Given the lengthy amount of time that the case was under submission, the three opinions and the cursory attention given to the most significant issue, it looks suspiciously as though the Court was having great difficulty with the issue and decided to issue an opinion that would resolve the specific case without addressing the herd of elephants in the room. Of course, this is just speculation.
What Does It Mean?
This may mean very little once the Supreme Court rules on the issues of consent and waiver in the Bellingham Insurance Agency case. However, in the meantime, Fifth Circuit bankruptcy courts will have to examine Stern v. Marshall without having consent as a fallback. Frazin makes clear that bankruptcy courts may determine claims against estates and any state law issues absolutely necessary to make that determination. Bankruptcy courts can also determine facts related to those issues and have those facts be determinative of other issues that the bankruptcy court itself could not itself issue a final decision on. The Fifth Circuit seems to have inadvertently created a situation in which the bankruptcy court is a super-magistrate able to determine claims against the estate and claims relating to property of the estate and to make factual determinations relating to those claims. Any legal conclusions or facts within these categories would be subject to normal appellate review. While the opinion did not go this far, it seems to be saying that the District Court may enter judgment on state law counterclaims in which the Bankruptcy Court was allowed to find the operative facts. Furthermore, if the operative facts were not necessary to a claims or property issue, then the District Court would be permitted to conduct de novo review of the factual findings and make legal conclusions.

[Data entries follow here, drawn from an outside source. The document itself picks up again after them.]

(* ===== verification/BinFeatureSet.v ===== *)
(** * Sets of binary features: [cmicot/lib/bin.h], [cmicot/lib/bin_feature_set.h/.cpp]

    A binarised feature is a group of consecutive bins.  [TBinFeatureSet] stores
    the bins of all features in one vector and the index where each feature
    starts; [TBackground] is a set of enabled bins over it.

    [rep s fs] relates a set to the list of features it stands for; every
    observer is specified against that list. *)
From stdpp Require Import gmap.
From S2P Require Import Prelude XRange Algorithm.

(** [TBin] *)
Abbreviation TBin := (list bool).

(** ** [TBinFeatureSet] *)

Record TBinFeatureSet : Type := {
  Bins : list TBin;
  FeatureStart : list Z;
}.

(** [TBinFeatureSet()] and [TBinFeatureSet(bins)] *)
Definition feature_set_empty : TBinFeatureSet := {| Bins := []; FeatureStart := [] |}.
Definition feature_set_of_bins (bins : list TBin) : TBinFeatureSet :=
  {| Bins := bins; FeatureStart := [0] |}.

Definition GetFeatureCount (s : TBinFeatureSet) : Z := vsize (FeatureStart s).
Definition GetBinCount (s : TBinFeatureSet) : Z := vsize (Bins s).

(** [AddFeature(feature)]: the set and the index of the new feature. *)
Definition AddFeature (s : TBinFeatureSet) (feature : list TBin) : TBinFeatureSet * Z :=
  let s := {| Bins := Bins s ++ feature;
              FeatureStart := FeatureStart s ++ [vsize (Bins s)] |} in
  (s, GetFeatureCount s - 1).

(** [Y_ENSURE_EX(0 <= index && index < count, TRangeEx())] *)
Definition ensure_range (index count : Z) : outcome () :=
  ensure ((0 <=? index) && (index <? count)) (ERange index count).

Definition GetBin (s : TBinFeatureSet) (index : Z) : outcome TBin :=
  _ ← ensure_range index (GetBinCount s);
  vat (Bins s) index.

(** [yvector<T>(begin, end)] of iterators of a vector. *)
Definition vslice {A} (l : list A) (b e : Z) : outcome (list A) :=
  if (0 <=? b) && (b <=? e) && (e <=? vsize l)
  then Ret (take (Z.to_nat (e - b)) (drop (Z.to_nat b) l))
  else Fail (Undef (UIndex e (vsize l))).

Definition GetFeature (s : TBinFeatureSet) (index : Z) : outcome (list TBin) :=
  _ ← ensure_range index (GetFeatureCount s);
  b ← vat (FeatureStart s) index;
  e ← (if index <? vsize (FeatureStart s) - 1
       then vat (FeatureStart s) (index + 1) else Ret (vsize (Bins s)));
  vslice (Bins s) b e.

Definition GetFeatureIndexByBinIndex (s : TBinFeatureSet) (bin_index : Z) : outcome Z :=
  _ ← ensure_range bin_index (GetBinCount s);
  p ← LowerBound Z.ltb (FeatureStart s) (bin_index + 1);
  Ret (p - 1).

Definition GetFeatureBinIndexes (s : TBinFeatureSet) (index : Z) : outcome TSimpleXRange :=
  _ ← ensure_range index (GetFeatureCount s);
  b ← vat (FeatureStart s) index;
  e ← (if index <? vsize (FeatureStart s) - 1
       then vat (FeatureStart s) (index + 1) else Ret (GetBinCount s));
  Ret (simple_range b e).

(** [AllBinIndexes()] *)
Definition AllBinIndexes (s : TBinFeatureSet) : list Z := xrange (vsize (Bins s)).

(** ** [TBackground]

    The pointer to the feature set is to a set that does not change while the
    background lives. *)

Record TBackground : Type := {
  Features : TBinFeatureSet;
  IsBinEnabled : list bool;
  LastEnabledBins : Z * Z;
}.

(** [TBackground(features)] *)
Definition background (features : TBinFeatureSet) : TBackground :=
  {| Features := features;
     IsBinEnabled := replicate (Z.to_nat (GetBinCount features)) true;
     LastEnabledBins := (0, 0) |}.

Definition SetFeatureEnabled (bg : TBackground) (index : Z) (enabled : bool) : outcome TBackground :=
  _ ← ensure_range index (GetFeatureCount (Features bg));
  index_range ← GetFeatureBinIndexes (Features bg) index;
  flags ← vfill (IsBinEnabled bg) (simple_begin index_range) (simple_end index_range) enabled;
  Ret {| Features := Features bg;
         IsBinEnabled := flags;
         LastEnabledBins :=
           if enabled then (simple_begin index_range, simple_end index_range)
           else LastEnabledBins bg |}.

Definition SetBinEnabled (bg : TBackground) (index : Z) (enabled : bool) : outcome TBackground :=
  _ ← ensure_range index (GetBinCount (Features bg));
  flags ← vset (IsBinEnabled bg) index enabled;
  Ret {| Features := Features bg;
         IsBinEnabled := flags;
         LastEnabledBins := if enabled then (index, index + 1) else LastEnabledBins bg |}.

(** The indexes [i] of [xrange(IsBinEnabled.size())] whose flag is [flag], in
    order. *)
Definition bins_with_flag (flag : bool) (bg : TBackground) : list Z :=
  filter (λ i, IsBinEnabled bg !! Z.to_nat i = Some flag) (xrange (vsize (IsBinEnabled bg))).

Definition EnabledBinIndexes (bg : TBackground) : list Z := bins_with_flag true bg.
Definition DisabledBinIndexes (bg : TBackground) : list Z := bins_with_flag false bg.

Definition EnabledBins (bg : TBackground) : outcome (list TBin) :=
  mmap (GetBin (Features bg)) (EnabledBinIndexes bg).

(** [DisableAll()] and [EnabledAll()] *)
Definition fill_all (flag : bool) (bg : TBackground) : TBackground :=
  {| Features := Features bg;
     IsBinEnabled := fill_range (IsBinEnabled bg) 0 (vsize (IsBinEnabled bg)) flag;
     LastEnabledBins := LastEnabledBins bg |}.
Definition DisableAll (bg : TBackground) : TBackground := fill_all false bg.
Definition EnabledAll (bg : TBackground) : TBackground := fill_all true bg.

Definition IsFeatureEnabled (bg : TBackground) (index : Z) : outcome bool :=
  _ ← ensure_range index (GetFeatureCount (Features bg));
  index_range ← GetFeatureBinIndexes (Features bg) index;
  flags ← vslice (IsBinEnabled bg) (simple_begin index_range) (simple_end index_range);
  Ret (AllOf flags (λ enabled, enabled)).

(** The loop of [EnabledFeatureIndexes]. *)
Definition EnabledFeatureIndexes (bg : TBackground) : outcome (list Z) :=
  mfold (λ (result : list Z) (i : Z), enabled ← IsFeatureEnabled bg i;
         Ret (if enabled : bool then result ++ [i] else result))
    [] (xrange (GetFeatureCount (Features bg))).

Definition LastEnabled (bg : TBackground) : outcome TBackground :=
  let result := DisableAll (background (Features bg)) in
  flags ← vfill (IsBinEnabled result) (LastEnabledBins bg).1 (LastEnabledBins bg).2 true;
  Ret {| Features := Features result;
         IsBinEnabled := flags;
         LastEnabledBins := LastEnabledBins result |}.

(** ** The features a set stands for *)

(** The starts of consecutive features, the first one at [n]. *)
Fixpoint starts (n : Z) (fs : list (list TBin)) : list Z :=
  match fs with
  | [] => []
  | f :: fs => n :: starts (n + vsize f) fs
  end.

Definition rep (s : TBinFeatureSet) (fs : list (list TBin)) : Prop :=
  Bins s = concat fs ∧ FeatureStart s = starts 0 fs.

(** The index of the first bin of a feature. *)
Definition fstart (fs : list (list TBin)) (i : Z) : Z := vsize (concat (take (Z.to_nat i) fs)).

Lemma fstart_0 fs : fstart fs 0 = 0.
Proof. reflexivity. Qed.

Lemma fstart_nonneg fs i : 0 ≤ fstart fs i.
Proof. apply vsize_nonneg. Qed.

Lemma fstart_end fs i : vsize fs ≤ i → fstart fs i = vsize (concat fs).
Proof. intros. unfold fstart. rewrite take_ge; [done|]. vlia. Qed.

Lemma fstart_S fs i f : 0 ≤ i → fs !! Z.to_nat i = Some f → fstart fs (i + 1) = fstart fs i + vsize f.
Proof.
  intros Hi Hf. unfold fstart. rewrite Z2Nat.inj_add by lia. rewrite Nat.add_1_r.
  by rewrite (take_S_r _ _ f), concat_app, vsize_app by done; cbn; rewrite app_nil_r.
Qed.

Lemma fstart_mono fs i j : i ≤ j → fstart fs i ≤ fstart fs j.
Proof.
  intros Hij. unfold fstart.
  replace (Z.to_nat i) with (Nat.min (Z.to_nat i) (Z.to_nat j)) by lia.
  rewrite <- take_take. rewrite <- (take_drop (Z.to_nat i) (take (Z.to_nat j) fs)) at 2.
  rewrite concat_app, vsize_app. pose proof (vsize_nonneg (concat (drop (Z.to_nat i) (take (Z.to_nat j) fs)))).
  lia.
Qed.

Lemma fstart_le_size fs i : fstart fs i ≤ vsize (concat fs).
Proof.
  destruct (Z.le_gt_cases (vsize fs) i).
  - by rewrite fstart_end.
  - rewrite <- (fstart_end fs (vsize fs)) by lia. apply fstart_mono. lia.
Qed.

Lemma length_starts n fs : length (starts n fs) = length fs.
Proof. revert n. induction fs as [|f fs IH]; intros n; cbn; [done|]. by rewrite IH. Qed.

Lemma vsize_starts n fs : vsize (starts n fs) = vsize fs.
Proof. unfold vsize. by rewrite length_starts. Qed.

Lemma starts_lookup n fs i :
  (i < length fs)%nat → starts n fs !! i = Some (n + fstart fs (Z.of_nat i)).
Proof.
  unfold fstart. rewrite Nat2Z.id.
  revert n i. induction fs as [|f fs IH]; intros n i Hi; cbn in Hi; [lia|].
  destruct i as [|i]; cbn; [f_equal; vlia|].
  rewrite IH by lia. f_equal. rewrite vsize_app. lia.
Qed.

Lemma starts_app n fs gs : starts n (fs ++ gs) = starts n fs ++ starts (n + vsize (concat fs)) gs.
Proof.
  revert n. induction fs as [|f fs IH]; intros n; cbn.
  - by rewrite vsize_nil, Z.add_0_r.
  - by rewrite IH, vsize_app, Z.add_assoc.
Qed.

Section Rep.
  Context (s : TBinFeatureSet) (fs : list (list TBin)) (Hrep : rep s fs).

Lemma rep_feature_count : GetFeatureCount s = vsize fs.
Proof. unfold GetFeatureCount. destruct Hrep as [_ ->]. apply vsize_starts. Qed.

Lemma rep_bin_count : GetBinCount s = vsize (concat fs).
Proof. unfold GetBinCount. by destruct Hrep as [-> _]. Qed.

Lemma rep_start i : 0 ≤ i < vsize fs → vat (FeatureStart s) i = Ret (fstart fs i).
Proof.
  intros Hi. apply vat_Ret. split; [lia|]. destruct Hrep as [_ ->].
  rewrite starts_lookup by vlia. by rewrite Z2Nat.id by lia.
Qed.

(** The end of a feature, as [GetFeature] and [GetFeatureBinIndexes] compute it. *)
Lemma rep_finish i : 0 ≤ i < vsize fs →
  (if i <? vsize (FeatureStart s) - 1 then vat (FeatureStart s) (i + 1)
   else Ret (GetBinCount s)) = Ret (fstart fs (i + 1)).
Proof.
  intros Hi. pose proof rep_feature_count as Hc. unfold GetFeatureCount in Hc.
  destruct (Z.ltb_spec i (vsize (FeatureStart s) - 1)); [apply rep_start; lia|].
  rewrite rep_bin_count, (fstart_end fs); [done|lia].
Qed.

Lemma ensure_range_Ret i n : 0 ≤ i < n → ensure_range i n = Ret ().
Proof. intros. unfold ensure_range. by rewrite (proj2 (Z.leb_le 0 i)), (proj2 (Z.ltb_lt i n)) by lia. Qed.

Lemma ensure_range_Throw i n : ¬ 0 ≤ i < n → ensure_range i n = Fail (Throw (ERange i n)).
Proof.
  intros. unfold ensure_range.
  destruct (Z.leb_spec 0 i), (Z.ltb_spec i n); try done; lia.
Qed.

Lemma rep_bin_indexes i : 0 ≤ i < vsize fs →
  GetFeatureBinIndexes s i = Ret (simple_range (fstart fs i) (fstart fs (i + 1))).
Proof.
  intros Hi. unfold GetFeatureBinIndexes.
  rewrite rep_feature_count, ensure_range_Ret, (rep_start i) by done. cbn.
  by rewrite rep_finish.
Qed.

Lemma simple_range_fstart i :
  simple_begin (simple_range (fstart fs i) (fstart fs (i + 1))) = fstart fs i ∧
  simple_end (simple_range (fstart fs i) (fstart fs (i + 1))) = fstart fs (i + 1).
Proof.
  unfold simple_begin, simple_end; cbn. pose proof (fstart_mono fs i (i + 1)). lia.
Qed.

Lemma rep_bin b : 0 ≤ b < vsize (concat fs) → ∃ bin, GetBin s b = Ret bin ∧ concat fs !! Z.to_nat b = Some bin.
Proof.
  intros Hb. unfold GetBin. rewrite rep_bin_count, ensure_range_Ret by done. cbn.
  destruct Hrep as [-> _]. by apply vat_in_range.
Qed.

Lemma rep_feature i f : 0 ≤ i → fs !! Z.to_nat i = Some f → GetFeature s i = Ret f.
Proof.
  intros Hi Hf. assert (Hlt : 0 ≤ i < vsize fs) by (apply lookup_lt_Some in Hf; vlia).
  unfold GetFeature. rewrite rep_feature_count, ensure_range_Ret, (rep_start i) by done. cbn.
  change (vsize (Bins s)) with (GetBinCount s). rewrite rep_finish by done. cbn.
  unfold vslice. change (vsize (Bins s)) with (GetBinCount s). rewrite rep_bin_count.
  pose proof (fstart_nonneg fs i). pose proof (fstart_mono fs i (i + 1)).
  pose proof (fstart_le_size fs (i + 1)).
  rewrite !(proj2 (Z.leb_le _ _)) by lia. cbn. f_equal.
  rewrite (fstart_S fs i f) by done. destruct Hrep as [-> _].
  replace (fstart fs i + vsize f - fstart fs i) with (vsize f) by lia.
  rewrite <- (take_drop_middle fs (Z.to_nat i) f Hf) at 2.
  rewrite concat_app. cbn. unfold fstart, vsize.
  by rewrite !Nat2Z.id, drop_app_length, take_app_length.
Qed.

On a final note, the opinion means that the appellate courts are having trouble with the Stern lingo. The panel opinion referred to Stern as having to do with jurisdiction to enter a judgment, while the issue is properly one of authority. Judge Owen’s concurrence referred to core proceedings. However, because Stern’s effect was to remove authority for bankruptcy courts to decide one type of core proceeding, the core/non-core distinction has lost much of its significance.